## Intro to text analysis in Python

This section will provide a short overview of text analysis in Python. For an in-depth tretment of the topic please attend the workshop on Friday. The NLTK examples are based on "Natural Language Processing with Python" Bird, Klein and Loper, 2010. We will first have to install NLTK in Anaconda prompt and then import it. 



## Working with strings

In [None]:
#Strings
monty = "Monty Python's " \
         "Flying Circus. "
print(monty*2 + " plus just the last word: " + monty[-8:])
print(monty.find('Python')) #finds position of substring within string
print(monty.upper() +' and '+ monty.lower())
print(monty.replace('y', 'x'))

In [None]:
# Joining and splitting strings to/from lists
' '.join(['Monty', 'Python'])


In [None]:
'Monty Python'.split()

In [None]:
#Regular exppressions 
import re
word = 'supercalifragilisticexpialidocious'
#Example: find and count all vowels.  
len(re.findall(r'[aeiou]', word))

## Common cleaning tasks

In [None]:
raw="The British people are telling us to “just get on with it”. Really? Where’s your evidence for that? \
Or is it wishful thinking? Coz I’m seeing Revoke, Revoke, Revoke - largest petition in history, in street stalls... \
and as the most popular options in the polls. #Brexit \
To those who are pretending that the withdrawal agreement is Brexit, it is clear you are either mistaken, \
deluded or dishonest.\n\nWe need to build trust in British politics.\n\n The WA will do no such thing. \
Latest CER estimate: the UK economy is 2.5 per cent smaller than it would be if Britain had voted remain. \
The knock-on hit to the public finances is £19 billion per annum – or £360 million a week."

In [None]:
import nltk
#download data for the examples
nltk.download() #please mind the window that opens

In [None]:
nltk.download('punkt')
#Tokenizing - divide into tokens
tokens = nltk.word_tokenize(raw)
tokens[:10]

In [None]:
#Normalizing - turn to lower case
lc_tokens=[w.lower() for w in tokens]
lc_tokens[:10]

In [None]:
# Removing stopwords and keeping only alphanumerics
from nltk.corpus import stopwords
stop_words=stopwords.words('english')
content = [w for w in lc_tokens if w.lower() not in stop_words and w.isalnum()]
content[:10]

In [None]:
porter = nltk.PorterStemmer()
porter_stemmed=[porter.stem(t) for t in content]
porter_stemmed[:10]

In [None]:
# Stemming - strip off affixes
lancaster = nltk.LancasterStemmer()
lan_stemmed=[lancaster.stem(t) for t in content]
lan_stemmed[:10]

In [None]:
nltk.download('wordnet')
# Lemmatizing - the word is from a dictionary
wnl = nltk.WordNetLemmatizer()
lematized=[wnl.lemmatize(t) for t in content]
lematized[:10]

In [None]:
# Sentence segmentation
sent_tokenizer=nltk.data.load('tokenizers/punkt/english.pickle')
sents = sent_tokenizer.tokenize(raw)
print(sents)

In [None]:
# Operating on every element.
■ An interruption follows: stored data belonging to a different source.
(** * Further properties of the Theme *)

(** ** The two formatters *)

(** X10: [_vec_to_tuple] returns exactly for a tuple or a list whose
    length is the one asked for, when one is asked for; what it returns is
    the tuple of the same items, on which it is the identity. Anything else
    is a [ValueError]. *)
Theorem _vec_to_tuple_result (obj : PyVal) (check_length : nat) :
  match _vec_to_tuple obj check_length with
  | Ret v =>
      exists l, (obj = VTuple l \/ obj = VList l) /\ v = VTuple l /\
                (check_length <> 0%nat -> length l = check_length) /\
                _vec_to_tuple v check_length = Ret v
  | Raise e =>
      (exists msg, e = ValueError msg) /\
      (is_tuple_or_list obj = false \/
       exists l, (obj = VTuple l \/ obj = VList l) /\
                 check_length <> 0%nat /\ length l <> check_length)
  end.
Proof.
  assert (C : forall l : list PyVal,
            (0 <? check_length)%nat && negb (length l =? check_length)%nat = false ->
            check_length <> 0%nat -> length l = check_length).
  { intros l H N. apply andb_false_iff in H. destruct H as [H | H].
    - apply Nat.ltb_ge in H. lia.
    - apply negb_false_iff, Nat.eqb_eq in H. exact H. }
  assert (D : forall l : list PyVal,
            (0 <? check_length)%nat && negb (length l =? check_length)%nat = true ->
            check_length <> 0%nat /\ length l <> check_length).
  { intros l H. apply andb_true_iff in H. destruct H as [H1 H2].
    apply Nat.ltb_lt in H1. apply negb_true_iff, Nat.eqb_neq in H2. lia. }
  destruct obj as [| b | z | q | s | l | l | n | c | i | i | n]; cbn;
    try (split; [eauto | left; reflexivity]).
  - destruct (_ && _) eqn:E.
    + split; [eauto |]. right. exists l. split; [auto | apply D, E].
    + exists l. cbn. rewrite E. repeat split; auto.
  - destruct (_ && _) eqn:E.
    + split; [eauto |]. right. exists l. split; [auto | apply D, E].
    + exists l. cbn. rewrite E. repeat split; auto.
Qed.

(** X11: [_format_opacity] leaves [None] and an image as they are, and
    rejects with [ValueError] what is neither of them nor a tuple or list,
    and with [AssertionError] a tuple or list the color check rejects. A
    color of three channels becomes the tuple of the three with an alpha of
    255, a color of four channels the tuple of the four. Formatting what it
    returned gives the same again, as long as the color check accepts it. *)
Theorem _format_opacity_result (ext : Externals) (color : PyVal) :
  match _format_opacity ext color with
  | Ret c =>
      match color with
      | VNone | VImage _ => c = color
      | VTuple l | VList l =>
          assert_color ext color = true /\
          (forall r g b, l = [r; g; b] -> c = VTuple [r; g; b; VInt 255]) /\
          (length l = 4%nat -> c = VTuple l) /\
          (length l <> 3%nat -> length l <> 4%nat -> c = color)
      | _ => False
      end /\
      ((is_tuple_or_list c = true -> assert_color ext c = true) ->
       _format_opacity ext c = Ret c)
  | Raise e =>
      match color with
      | VNone | VImage _ => False
      | VTuple _ | VList _ =>
          assert_color ext color = false /\ exists msg, e = AssertionError msg
      | _ => exists msg, e = ValueError msg
      end
  end.
Proof.
  assert (I : forall c l, (c = VTuple l \/ c = VList l) ->
            assert_color ext c = true ->
            match (if (length l =? 4)%nat then Ret (VTuple l)
                   else if (length l =? 3)%nat then
                     match l with
                     | c0 :: c1 :: c2 :: _ => Ret (VTuple [c0; c1; c2; VInt 255])
                     | _ => Ret c
                     end
                   else Ret c) with
            | Ret c' =>
                ((forall r g b, l = [r; g; b] -> c' = VTuple [r; g; b; VInt 255]) /\
                 (length l = 4%nat -> c' = VTuple l) /\
                 (length l <> 3%nat -> length l <> 4%nat -> c' = c)) /\
                ((is_tuple_or_list c' = true -> assert_color ext c' = true) ->
                 _format_opacity ext c' = Ret c')
            | Raise _ => False
            end).
  { intros c l Hc Ha.
    destruct l as [| c0 [| c1 [| c2 [| c3 [| c4 l]]]]]; cbn -[_format_opacity].
    1, 2, 3, 6:
      (split; [repeat split; intros; try discriminate; try reflexivity; cbn in *; lia |];
       intros _; destruct Hc as [-> | ->]; cbn; rewrite Ha; reflexivity).
    - split.
      + repeat split; intros; try discriminate; try (cbn in *; lia).
        injection H as <- <- <-. reflexivity.
      + intros H. cbn. rewrite (H eq_refl). reflexivity.
    - split.
      + repeat split; intros; try discriminate; try reflexivity; cbn in *; lia.
      + intros H. cbn. rewrite (H eq_refl). reflexivity. }
  destruct color as [| b | z | q | s | l | l | n | c | i | i | n].
  1, 8: (cbn; split; [reflexivity | intros _; reflexivity]).
  1, 2, 3, 4, 7, 8, 9, 10: (cbn; eauto).
  - unfold _format_opacity. destruct (assert_color ext (VTuple l)) eqn:Ha; [| eauto].
    specialize (I (VTuple l) l (or_introl eq_refl) Ha).
    destruct (if (length l =? 4)%nat then _ else _); [| contradiction].
    destruct I as [I1 I2]. split; [split; [reflexivity | exact I1] | exact I2].
  - unfold _format_opacity. destruct (assert_color ext (VList l)) eqn:Ha; [| eauto].
    specialize (I (VList l) l (or_intror eq_refl) Ha).
    destruct (if (length l =? 4)%nat then _ else _); [| contradiction].
    destruct I as [I1 I2]. split; [split; [reflexivity | exact I1] | exact I2].
Qed.

(** ** What [validate] leaves *)

Lemma hoare_bind {A B} (P Q R : Theme -> Prop) (m : M Theme A) (k : A -> M Theme B) :
  hoare P m Q -> (forall a, hoare Q (k a) R) -> hoare P (bind m k) R.
Proof.
  intros Hm Hk t b Hp. unfold bind. specialize (Hm t).
  destruct (m t) as [[a | e] s1 t1]; cbn in *; [| discriminate].
  specialize (Hk a s1 b (Hm a Hp eq_refl)).
  destruct (k a s1) as [o s2 t2]; cbn in *. exact Hk.
Qed.

Lemma apart_In (ks cs vs ps : list string) (k k' : string) :
  apart ks cs vs ps = true -> In k' (cs ++ vs ++ ps) -> In k ks -> k <> k'.
Proof.
  unfold apart. intros H I1 I2 ->. rewrite forallb_forall in H.
  specialize (H k' I2). apply negb_true_iff in H.
  assert (E : existsb (String.eqb k') (cs ++ vs ++ ps) = true).
  { apply existsb_exists. exists k'. split; [exact I1 | apply String.eqb_refl]. }
  congruence.
Qed.

(** A step that assigns none of the attributes dealt with keeps them. *)
Lemma validated_frame {A} (ks cs vs ps : list string) (m : M Theme A) (t : Theme) :
  assigns_within ks m -> apart ks cs vs ps = true ->
  validated cs vs ps t -> validated cs vs ps (final (m t)).
Proof.
  intros W N (Hc & Hv & Hp). destruct (W t) as [_ F].
  assert (K : forall k, In k (cs ++ vs ++ ps) -> final (m t) !! k = t !! k).
  { intros k I. apply F. intros I'. exact (apart_In ks cs vs ps k k N I I' eq_refl). }
  unfold validated, attr_is.
  split; [| split]; intros k I; rewrite K.
  - apply Hc, I.
  - rewrite !in_app_iff. auto.
  - apply Hv, I.
  - rewrite !in_app_iff. auto.
  - apply Hp, I.
  - rewrite !in_app_iff. auto.
Qed.

Lemma hoare_frame {A} (ks cs vs ps : list string) (m : M Theme A) :
  assigns_within ks m -> apart ks cs vs ps = true ->
  hoare (validated cs vs ps) m (validated cs vs ps).
Proof.
  intros W N t a H _. exact (validated_frame ks cs vs ps m t W N H).
Qed.

Lemma hoare_color (k : string) (cs vs ps : list string) (m : M Theme unit) :
  ensures m (attr_is k is_rgba) -> assigns_within [k] m ->
  apart [k] cs vs ps = true ->
  hoare (validated cs vs ps) m (validated (cs ++ [k]) vs ps).
Proof.
  intros E W N t a H O.
  destruct (validated_frame [k] cs vs ps m t W N H) as (Hc & Hv & Hp).
  split; [| split; assumption].
  intros k' I. apply in_app_iff in I. destruct I as [I | [<- | []]].
  - apply Hc, I.
  - exact (E t a O).
Qed.
(** ** [load_dict] and [to_dict] *)

(** Building children from well-keyed items whose values convert back and
    forth: the children come out in order and project to the items. *)
Lemma build_children_of_items items :
  Forall (fun kv => forall nm, exists n,
              from_primitive nm (snd kv) = OK n /\ to_primitive n = snd kv)
         items ->
  (forall k, In k (map fst items) -> exists s, k = KStr s) ->
  NoDup (map fst items) ->
  forall acc,
    (forall s, In (KStr s) (map fst items) -> ~ In s (PyDict.keys acc)) ->
    exists cs,
      build_children from_primitive items acc = OK (acc ++ cs) /\
      prim_of_children cs = items.
Proof.
  induction 1 as [|[k v] items Hv _ IH]; intros Ks ND acc Dis; simpl.
  - exists []. now rewrite app_nil_r.
  - destruct (Ks k) as [s ->]; [simpl; auto|].
    inversion ND as [|? ? Nk ND']; subst.
    destruct (Hv s) as (c & Fc & Tc). simpl in Fc, Tc. rewrite Fc.
    rewrite set_fresh by (apply not_in_get_None, Dis; simpl; auto).
    destruct (IH (fun k' I => Ks k' (or_intror I)) ND' (acc ++ [(s, c)]))
      as (cs & B & E).
    + intros s' I. unfold PyDict.keys. rewrite map_app, in_app_iff. simpl.
      intros [J|[<-|[]]]; [|contradiction].
      apply (Dis s'); simpl; auto.
    + exists ((s, c) :: cs). rewrite B, <- app_assoc. simpl.
      now rewrite Tc, E.
Qed.
(** * sync_module.py: session store, login loop, per-task reconciliation
      and dispatcher, embedded as executable Rocq definitions.

    The Python module talks to four outside parties: the local file system
    (the cookie file), a browser driving the portal's login page, the
    portal's JSON endpoint and a SQL Server database.  Each of them is an
    oracle held in one read-only record [Env]; everything the module
    mutates (cookie file, tables, the log) lives in [World] and is threaded
    through a small state-and-exception monad. *)

From Stdlib Require Import ZArith NArith List Bool Lia PeanoNat Strings.Byte.
Import ListNotations.

(** ** Python strings

    A [str] is a sequence of code points, each a number up to 0x10FFFF;
    the surrogates 0xD800 to 0xDFFF are code points like any other, as in
    Python.  A literal stands for the code points of its characters. *)

Inductive str : Set :=
  | EmptyStr
  | Str (c : N) (rest : str).

Fixpoint str_of_bytes (l : list byte) : str :=
  match l with
  | [] => EmptyStr
  | b :: rest => Str (Byte.to_N b) (str_of_bytes rest)
  end.

Fixpoint bytes_of_str (s : str) : option (list byte) :=
  match s with
  | EmptyStr => Some []
  | Str c rest =>
      match Byte.of_N c, bytes_of_str rest with
      | Some b, Some l => Some (b :: l)
      | _, _ => None
      end
  end.

Declare Scope str_scope.
Delimit Scope str_scope with str.
Bind Scope str_scope with str.
String Notation str str_of_bytes bytes_of_str : str_scope.

Fixpoint append (a b : str) : str :=
  match a with
  | EmptyStr => b
  | Str c a' => Str c (append a' b)
  end.

Notation "a ++ b" := (append a b) (right associativity, at level 60) : str_scope.

Open Scope str_scope.
Open Scope Z_scope.

Fixpoint str_eqb (a b : str) : bool :=
  match a, b with
  | EmptyStr, EmptyStr => true
  | Str c a', Str d b' => N.eqb c d && str_eqb a' b'
  | _, _ => false
  end.

Fixpoint str_length (s : str) : nat :=
  match s with
  | EmptyStr => O
  | Str _ s' => S (str_length s')
  end.

Fixpoint prefix (a b : str) : bool :=
  match a, b with
  | EmptyStr, _ => true
  | Str c a', Str d b' => N.eqb c d && prefix a' b'
  | Str _ _, EmptyStr => false
  end.

Definition LF : N := 10.
Definition CR : N := 13.
Lemma flat_manifest_shadowed_witness :
  let data := VDict [("status", VStr "/static/status.js");
                     ("files", VStr "/static/files.js")] in
  is_Ok (WebpackManifestFactory.create data) = true
  ∧ ManifestLoader.load (λ _, Ok data) "manifest.json"
    = Raise (UnfinishedManifestError data).
Proof.
  intros data. split; [reflexivity|].
  by rewrite (flat_manifest_shadowed (λ _, Ok data) "manifest.json"
                [("status", VStr "/static/status.js");
                 ("files", VStr "/static/files.js")] "/static/status.js" eq_refl);
    [| repeat constructor | reflexivity | right; compute_done].
Defined.

(** ** [splitext] on a path taken apart *)

Lemma append_cons (c : ascii) (s t : string) : String c s ++ t = String c (s ++ t).
Proof. reflexivity. Qed.

Lemma append_nil_r (s : string) : s ++ EmptyString = s.
Proof. induction s as [|c s IH]; [done|]. by rewrite append_cons, IH. Qed.

Lemma append_assoc (s t u : string) : (s ++ t) ++ u = s ++ (t ++ u).
Proof. induction s as [|c s IH]; [done|]. by rewrite !append_cons, IH. Qed.

Lemma length_append (s t : string) :
  String.length (s ++ t) = (String.length s + String.length t)%nat.
Proof. induction s as [|c s IH]; [done|]. rewrite append_cons. simpl. by rewrite IH. Qed.

Lemma occurs_append (c : ascii) (s t : string) :
  occurs c (s ++ t) = occurs c s || occurs c t.
Proof.
  induction s as [|a s IH]; [done|]. rewrite append_cons. simpl.
  by rewrite IH, orb_assoc.
Qed.

Lemma get_append_here (pre s : string) (a : ascii) :
  String.get (String.length pre) (pre ++ String a s) = Some a.
Proof. induction pre as [|c pre IH]; [done|]. by rewrite append_cons. Qed.

Lemma substring_take (s t : string) : substring 0 (String.length s) (s ++ t) = s.
Proof.
  induction s as [|c s IH]; simpl.
  - by destruct t.
  - by rewrite IH.
Qed.

Lemma substring_all (t : string) : substring 0 (String.length t) t = t.
Proof. induction t as [|c t IH]; simpl; [done|]. by rewrite IH. Qed.

Lemma substring_drop (s t : string) :
  substring (String.length s) (String.length (s ++ t) - String.length s) (s ++ t) = t.
Proof.
  induction s as [|c s IH].
  - simpl. rewrite Nat.sub_0_r. apply substring_all.
  - rewrite append_cons. simpl. apply IH.
Qed.

Lemma rfind_from_append (c : ascii) (s t : string) (i last : Z) :
  rfind_from c (s ++ t) i last
  = rfind_from c t (i + Z.of_nat (String.length s)) (rfind_from c s i last).
Proof.
  revert i last. induction s as [|a s IH]; intros i last.
  - simpl. by rewrite Z.add_0_r.
  - rewrite append_cons. simpl rfind_from. rewrite IH. f_equal.
    simpl String.length. lia.
Qed.

Lemma rfind_from_absent (c : ascii) (s : string) (i last : Z) :
  occurs c s = false → rfind_from c s i last = last.
Proof.
  revert i last. induction s as [|a s IH]; intros i last; simpl; [done|].
  intros [-> Hs]%orb_false_iff. by apply IH.
Qed.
List comprehension.  
for word in tokens[0:5]:
    if len(word)<=5 and word.endswith('e'):
        print(word, ' is short and ends with e')
    elif word.istitle():
        print(word, ' is a titlecase word')
    else:
        print(word, 'is just another word')

In [None]:
#Explore how the words America and citizen are used in presidential inaugural speeches over time.
import nltk
nltk.download('inaugural')
cfd = nltk.ConditionalFreqDist(
    (target, fileid[:4])
    for fileid in inaugural.fileids()
    for w in inaugural.words(fileid)
    for target in ['america', 'war']
    if w.lower().startswith(target))
cfd.plot()

In [None]:
from nltk import FreqDist
verbs=["should", "may", "can"]
genres=["news", "government", "romance"]
for g in genres:
    words=brown.words(categories=g)
    freq=FreqDist([w.lower() for w in words if w.lower() in verbs])
    print(g, freq)

In [None]:
from nltk import FreqDist
#finding words that characterize a text, relatively long, and occur frequently
fdist = FreqDist(text4)
sorted([w for w in set(text4) if len(w) > 5 and fdist[w] > 100])

In [None]:
# count how often a word occurs in a text,
text4.count("democracy")
# compute what percentage of the text is taken up by a specific word
100 * text4.count('democracy') / len(text4)

In [None]:
#Location of a word in the text: how many spaces from the beginning does it appear? 
#This positional information can be displayed using a dispersion plot. 
#You need NumPy and Matplotlib.
nltk.download('treebank')
from nltk.book import text4
text4.dispersion_plot(["citizens", "democracy", "freedom", "war", "America", "vote"])

In [None]:
#Words in context
text4.concordance("vote")

In [None]:
#What other words appear in a similar range of contexts? 
text4.similar("vote")

## Processing collected tweets
Next, we need to process the json file, extract relevant fields and put them in a database for coding. The file is very large, so we won't process it live because it would take to long. Let's have a look at what it looks like and identify the relevant fields.

### Things to consider:

* Which fields are the relevant ones? 

* How do we make sure we have the full text of the tweet? 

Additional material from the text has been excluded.